(** C2, amended.  In the column of each configured label, a row with
    fewer than [w] earlier samples in its series, or whose [w]-earlier
    flow is null, holds null: the computation is total and writes no
    default.  When the [w]-earlier flow is zero the division is an
    IEEE-754 one: the cell is null if the flow of the row is itself zero
    or null, and an infinity otherwise. *)
Theorem rate_of_change_null :
  ∀ (df : list Row) (k : string) (i : nat) (r : Row)
    (label : string) (w : nat),
    group_of k (Process.compute_rate_of_change df) !! i = Some r →
    (label, w) ∈ RateOfChange.WINDOWS →
    ∃ v, derived r !! RateOfChange.column_name label = Some v ∧
      ((i < w)%nat → v = nan) ∧
      (∀ prev,
         (w ≤ i)%nat →
         group_of k (sort_values_site_time df) !! (i - w)%nat = Some prev →
         (F64.is_null (flow_cfs prev) = true → v = nan) ∧
         (F64.is_zero (flow_cfs prev) = true →
            (F64.is_null (flow_cfs r) = true → v = nan) ∧
            (F64.is_zero (flow_cfs r) = true → v = nan) ∧
            (F64.is_null (flow_cfs r) = false →
             F64.is_zero (flow_cfs r) = false →
             F64.is_inf v = true ∧ F64.is_null v = false))).
Proof.
  intros df k i r label w Hr Hw.
  destruct (pct_cell df k i r label w Hr Hw)
    as (cur & Hcur & _ & _ & _ & Hf & Hd).
  eexists. split; [exact Hd|]. simpl. rewrite Hf. split.
  - intros Hi. rewrite decide_True by done. apply pct_of_null_earlier.
  - intros prev Hi Hprev. rewrite decide_False by lia.
    unfold flows. rewrite list_lookup_fmap, Hprev. simpl. split.
    + intros ->%F64_facts.is_null_spec. apply pct_of_null_earlier.
    + intros Hz. split; [|split].
      * intros ->%F64_facts.is_null_spec.
        by rewrite F64_facts.sub_nan_l, F64_facts.div_nan_l,
          F64_facts.mul_nan_l.
      * intros Hc.
        rewrite (F64_facts.div_zero_zero _ _ Hz)
          by (by apply F64_facts.sub_zero_zero).
        apply F64_facts.mul_nan_l.
      * intros Hn Hc. rewrite F64_facts.sub_zero_r by done.
        assert (F64.is_inf (flow_cfs cur / flow_cfs prev * 100) = true)
          by (by apply F64_facts.mul_inf_100, F64_facts.div_zero_inf).
        split; [done|]. by apply F64_facts.inf_not_null.
Qed.

Lemma rate_of_change_null_witness :
  ∃ r v,
    group_of "X1" (Process.compute_rate_of_change series_dry) !! 3%nat
      = Some r ∧
    derived r !! "pct_change_1h" = Some v ∧ v = nan.
Proof.
  assert (∃ r, group_of "X1" (Process.compute_rate_of_change series_dry)
                 !! 3%nat = Some r) as [r Hr]
    by (vm_compute; eexists; reflexivity).
  destruct (rate_of_change_null series_dry "X1" 3%nat r "1h" 12%nat Hr)
    as (v & Hv & Hnull & _).
  - by vm_compute; left.
  - exists r, v. split; [exact Hr|]. split; [exact Hv|]. apply Hnull. lia.
Defined.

•••

▸ **Task goal**: Take every line from the data above that holds "assert" and copy it out.

▸ **Written solution**:
        assert (F64.is_inf (flow_cfs cur / flow_cfs prev * 100) = true)
  assert (∃ r, group_of "X1" (Process.compute_rate_of_change series_dry)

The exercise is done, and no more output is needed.